*Your goal*.
Search the records below for "Stdlib"; copy each line that has it.

-- Data supplied follows --

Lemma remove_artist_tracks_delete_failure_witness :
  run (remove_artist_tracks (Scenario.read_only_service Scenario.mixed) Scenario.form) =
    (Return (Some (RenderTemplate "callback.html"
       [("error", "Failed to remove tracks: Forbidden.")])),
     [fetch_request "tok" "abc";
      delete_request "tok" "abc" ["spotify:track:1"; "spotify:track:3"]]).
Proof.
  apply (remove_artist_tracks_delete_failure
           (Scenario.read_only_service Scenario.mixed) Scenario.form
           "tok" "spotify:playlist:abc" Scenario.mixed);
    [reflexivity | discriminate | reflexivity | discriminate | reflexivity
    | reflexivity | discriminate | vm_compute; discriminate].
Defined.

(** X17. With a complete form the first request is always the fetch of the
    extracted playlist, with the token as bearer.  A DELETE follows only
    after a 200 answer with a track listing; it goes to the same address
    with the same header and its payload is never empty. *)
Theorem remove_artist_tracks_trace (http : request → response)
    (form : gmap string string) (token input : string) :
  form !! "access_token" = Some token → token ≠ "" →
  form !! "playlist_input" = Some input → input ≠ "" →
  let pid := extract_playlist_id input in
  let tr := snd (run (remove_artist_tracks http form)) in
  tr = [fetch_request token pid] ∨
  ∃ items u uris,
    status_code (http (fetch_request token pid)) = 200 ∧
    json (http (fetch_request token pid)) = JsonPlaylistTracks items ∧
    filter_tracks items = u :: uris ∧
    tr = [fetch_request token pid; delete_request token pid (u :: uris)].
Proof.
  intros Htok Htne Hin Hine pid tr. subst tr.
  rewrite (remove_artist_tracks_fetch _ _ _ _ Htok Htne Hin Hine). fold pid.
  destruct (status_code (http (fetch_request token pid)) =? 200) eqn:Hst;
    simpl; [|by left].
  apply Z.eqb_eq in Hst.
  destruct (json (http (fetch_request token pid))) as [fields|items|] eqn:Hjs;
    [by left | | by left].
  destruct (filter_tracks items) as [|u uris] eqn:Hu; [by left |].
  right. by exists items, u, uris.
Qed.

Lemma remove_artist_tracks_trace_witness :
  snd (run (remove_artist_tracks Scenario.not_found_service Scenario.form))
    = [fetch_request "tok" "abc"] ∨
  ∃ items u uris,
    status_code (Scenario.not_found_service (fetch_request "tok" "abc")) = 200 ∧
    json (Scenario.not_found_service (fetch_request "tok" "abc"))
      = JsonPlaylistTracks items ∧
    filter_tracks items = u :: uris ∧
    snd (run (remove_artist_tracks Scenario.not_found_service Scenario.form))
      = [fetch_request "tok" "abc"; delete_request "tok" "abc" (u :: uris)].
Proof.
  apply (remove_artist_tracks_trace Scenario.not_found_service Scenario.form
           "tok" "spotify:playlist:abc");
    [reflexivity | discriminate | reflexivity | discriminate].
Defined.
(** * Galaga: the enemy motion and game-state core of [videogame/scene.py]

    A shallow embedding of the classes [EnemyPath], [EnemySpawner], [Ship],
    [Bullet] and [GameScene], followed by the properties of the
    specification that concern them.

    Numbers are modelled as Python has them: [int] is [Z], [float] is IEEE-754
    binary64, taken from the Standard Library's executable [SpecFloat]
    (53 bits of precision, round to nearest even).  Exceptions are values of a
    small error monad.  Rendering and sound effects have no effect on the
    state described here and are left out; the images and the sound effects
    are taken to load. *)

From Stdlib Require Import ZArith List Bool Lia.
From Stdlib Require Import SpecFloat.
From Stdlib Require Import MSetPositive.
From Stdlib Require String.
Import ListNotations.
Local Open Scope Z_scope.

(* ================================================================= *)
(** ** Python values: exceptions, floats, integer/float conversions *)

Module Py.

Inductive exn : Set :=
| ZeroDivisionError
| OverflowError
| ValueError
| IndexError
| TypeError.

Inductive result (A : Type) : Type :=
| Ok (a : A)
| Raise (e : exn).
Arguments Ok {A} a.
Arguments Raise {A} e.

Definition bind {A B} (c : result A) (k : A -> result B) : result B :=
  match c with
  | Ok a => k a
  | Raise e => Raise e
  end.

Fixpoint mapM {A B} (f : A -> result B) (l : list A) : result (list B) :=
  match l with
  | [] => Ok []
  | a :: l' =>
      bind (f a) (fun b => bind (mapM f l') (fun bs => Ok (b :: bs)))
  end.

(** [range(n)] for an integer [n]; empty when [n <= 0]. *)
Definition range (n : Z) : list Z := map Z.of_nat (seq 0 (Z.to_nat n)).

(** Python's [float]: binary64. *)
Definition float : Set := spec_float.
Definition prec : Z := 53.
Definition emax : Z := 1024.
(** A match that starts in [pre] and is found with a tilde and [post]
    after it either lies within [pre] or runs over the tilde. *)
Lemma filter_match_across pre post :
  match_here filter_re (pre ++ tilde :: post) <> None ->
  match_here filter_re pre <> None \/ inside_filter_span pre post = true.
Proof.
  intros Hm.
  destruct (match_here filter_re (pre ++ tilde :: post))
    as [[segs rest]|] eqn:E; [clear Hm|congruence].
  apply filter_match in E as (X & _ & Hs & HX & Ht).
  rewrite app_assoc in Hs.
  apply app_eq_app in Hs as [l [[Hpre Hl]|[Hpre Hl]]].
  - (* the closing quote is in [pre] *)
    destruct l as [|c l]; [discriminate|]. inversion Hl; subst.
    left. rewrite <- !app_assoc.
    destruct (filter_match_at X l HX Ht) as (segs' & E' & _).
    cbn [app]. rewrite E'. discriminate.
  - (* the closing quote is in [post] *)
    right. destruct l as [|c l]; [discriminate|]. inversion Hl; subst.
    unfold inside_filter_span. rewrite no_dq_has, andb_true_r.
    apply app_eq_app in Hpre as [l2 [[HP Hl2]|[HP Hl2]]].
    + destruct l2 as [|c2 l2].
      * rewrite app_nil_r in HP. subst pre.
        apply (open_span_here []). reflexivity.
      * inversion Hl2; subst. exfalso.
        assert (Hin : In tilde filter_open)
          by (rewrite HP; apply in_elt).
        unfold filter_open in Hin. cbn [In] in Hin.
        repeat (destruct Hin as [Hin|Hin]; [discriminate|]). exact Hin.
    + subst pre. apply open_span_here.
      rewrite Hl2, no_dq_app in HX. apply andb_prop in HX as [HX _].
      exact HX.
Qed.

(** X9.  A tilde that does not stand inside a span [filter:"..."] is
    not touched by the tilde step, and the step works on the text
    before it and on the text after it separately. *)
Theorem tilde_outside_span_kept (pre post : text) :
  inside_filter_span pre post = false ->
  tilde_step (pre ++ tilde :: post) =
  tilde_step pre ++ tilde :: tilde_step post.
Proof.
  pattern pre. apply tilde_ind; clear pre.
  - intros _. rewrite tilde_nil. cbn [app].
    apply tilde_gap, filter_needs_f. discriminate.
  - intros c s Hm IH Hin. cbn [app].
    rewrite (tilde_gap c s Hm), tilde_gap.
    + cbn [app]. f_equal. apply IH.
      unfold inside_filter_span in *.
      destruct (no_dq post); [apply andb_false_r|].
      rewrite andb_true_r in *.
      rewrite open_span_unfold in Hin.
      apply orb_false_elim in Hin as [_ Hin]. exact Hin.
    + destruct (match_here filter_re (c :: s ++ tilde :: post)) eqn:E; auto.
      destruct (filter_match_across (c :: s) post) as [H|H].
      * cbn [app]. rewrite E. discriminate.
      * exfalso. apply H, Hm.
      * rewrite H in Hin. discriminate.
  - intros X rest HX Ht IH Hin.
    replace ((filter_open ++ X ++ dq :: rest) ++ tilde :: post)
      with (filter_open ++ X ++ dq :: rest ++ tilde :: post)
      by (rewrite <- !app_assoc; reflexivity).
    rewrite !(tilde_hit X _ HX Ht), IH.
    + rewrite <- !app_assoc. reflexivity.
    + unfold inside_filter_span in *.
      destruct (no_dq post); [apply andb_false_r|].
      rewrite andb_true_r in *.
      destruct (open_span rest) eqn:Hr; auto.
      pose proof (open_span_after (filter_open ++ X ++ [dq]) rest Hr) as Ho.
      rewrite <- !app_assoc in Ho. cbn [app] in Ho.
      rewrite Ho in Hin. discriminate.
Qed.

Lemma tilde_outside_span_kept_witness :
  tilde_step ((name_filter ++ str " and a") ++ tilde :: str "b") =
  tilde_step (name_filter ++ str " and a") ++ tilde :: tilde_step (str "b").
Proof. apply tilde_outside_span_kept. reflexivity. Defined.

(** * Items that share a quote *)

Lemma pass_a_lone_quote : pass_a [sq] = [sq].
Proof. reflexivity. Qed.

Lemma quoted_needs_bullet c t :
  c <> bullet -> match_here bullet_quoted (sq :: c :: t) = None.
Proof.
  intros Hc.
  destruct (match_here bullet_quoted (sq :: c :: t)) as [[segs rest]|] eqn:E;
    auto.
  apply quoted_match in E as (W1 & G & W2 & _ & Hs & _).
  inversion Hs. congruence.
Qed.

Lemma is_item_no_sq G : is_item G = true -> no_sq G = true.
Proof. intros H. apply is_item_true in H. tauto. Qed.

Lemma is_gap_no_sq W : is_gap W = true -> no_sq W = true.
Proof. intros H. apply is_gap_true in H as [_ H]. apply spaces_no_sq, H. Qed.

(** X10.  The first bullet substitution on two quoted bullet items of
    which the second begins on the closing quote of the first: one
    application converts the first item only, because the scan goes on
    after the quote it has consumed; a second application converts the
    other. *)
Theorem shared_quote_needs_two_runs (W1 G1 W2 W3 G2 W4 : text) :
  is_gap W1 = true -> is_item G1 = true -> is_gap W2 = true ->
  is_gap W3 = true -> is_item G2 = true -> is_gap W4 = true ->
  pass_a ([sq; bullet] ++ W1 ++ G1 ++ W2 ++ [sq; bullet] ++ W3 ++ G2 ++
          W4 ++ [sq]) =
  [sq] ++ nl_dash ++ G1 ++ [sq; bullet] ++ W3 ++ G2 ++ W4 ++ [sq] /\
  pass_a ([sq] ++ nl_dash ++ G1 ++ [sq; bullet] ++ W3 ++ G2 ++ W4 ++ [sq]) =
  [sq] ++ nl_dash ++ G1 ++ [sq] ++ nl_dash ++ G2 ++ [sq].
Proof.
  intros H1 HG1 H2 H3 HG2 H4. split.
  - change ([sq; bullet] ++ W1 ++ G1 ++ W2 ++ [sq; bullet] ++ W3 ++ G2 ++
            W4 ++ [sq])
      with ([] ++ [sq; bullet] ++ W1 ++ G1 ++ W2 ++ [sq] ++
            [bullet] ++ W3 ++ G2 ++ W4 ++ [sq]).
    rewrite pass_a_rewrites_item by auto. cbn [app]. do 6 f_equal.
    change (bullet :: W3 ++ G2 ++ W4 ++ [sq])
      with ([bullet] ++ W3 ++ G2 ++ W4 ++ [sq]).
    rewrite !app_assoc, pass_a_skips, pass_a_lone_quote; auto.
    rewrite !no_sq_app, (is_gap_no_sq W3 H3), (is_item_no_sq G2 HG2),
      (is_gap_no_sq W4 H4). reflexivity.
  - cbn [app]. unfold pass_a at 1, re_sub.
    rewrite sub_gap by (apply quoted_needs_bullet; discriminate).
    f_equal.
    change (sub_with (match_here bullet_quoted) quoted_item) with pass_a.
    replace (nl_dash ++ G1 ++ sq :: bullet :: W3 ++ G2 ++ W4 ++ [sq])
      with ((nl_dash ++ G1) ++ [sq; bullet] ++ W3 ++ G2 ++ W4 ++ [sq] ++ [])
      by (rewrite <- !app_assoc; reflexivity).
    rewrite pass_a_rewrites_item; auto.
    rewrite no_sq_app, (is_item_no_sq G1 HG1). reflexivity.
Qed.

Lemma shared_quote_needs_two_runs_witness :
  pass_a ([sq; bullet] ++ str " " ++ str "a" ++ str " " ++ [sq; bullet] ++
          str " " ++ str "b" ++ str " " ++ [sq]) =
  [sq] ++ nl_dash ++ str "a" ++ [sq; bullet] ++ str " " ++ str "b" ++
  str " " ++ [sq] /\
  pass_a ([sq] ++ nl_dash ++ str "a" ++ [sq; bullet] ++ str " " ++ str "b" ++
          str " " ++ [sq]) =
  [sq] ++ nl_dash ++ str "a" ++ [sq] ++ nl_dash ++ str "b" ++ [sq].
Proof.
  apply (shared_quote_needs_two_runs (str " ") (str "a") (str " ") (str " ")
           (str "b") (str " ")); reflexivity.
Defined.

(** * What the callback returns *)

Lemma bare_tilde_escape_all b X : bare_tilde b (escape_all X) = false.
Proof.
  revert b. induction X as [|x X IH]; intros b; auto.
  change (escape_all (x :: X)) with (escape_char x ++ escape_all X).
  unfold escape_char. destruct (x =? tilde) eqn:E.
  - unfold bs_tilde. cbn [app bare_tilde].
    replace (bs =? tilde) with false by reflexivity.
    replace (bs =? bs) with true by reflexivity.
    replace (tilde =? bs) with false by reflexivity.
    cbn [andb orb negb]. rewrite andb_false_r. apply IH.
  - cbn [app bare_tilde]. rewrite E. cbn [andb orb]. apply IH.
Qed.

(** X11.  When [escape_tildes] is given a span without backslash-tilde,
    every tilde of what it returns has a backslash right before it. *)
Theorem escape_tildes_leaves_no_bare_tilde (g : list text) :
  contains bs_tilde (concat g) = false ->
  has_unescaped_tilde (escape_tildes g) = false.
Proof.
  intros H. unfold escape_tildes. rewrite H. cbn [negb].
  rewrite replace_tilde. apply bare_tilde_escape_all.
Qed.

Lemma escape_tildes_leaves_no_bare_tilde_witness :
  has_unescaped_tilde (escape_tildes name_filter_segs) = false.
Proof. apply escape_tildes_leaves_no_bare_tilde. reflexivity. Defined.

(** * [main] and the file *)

-- Data supplied concluded --

*Exercise solution*.
From Stdlib Require Import ZArith List Bool Lia.
From Stdlib Require Import SpecFloat.
From Stdlib Require Import MSetPositive.
From Stdlib Require String.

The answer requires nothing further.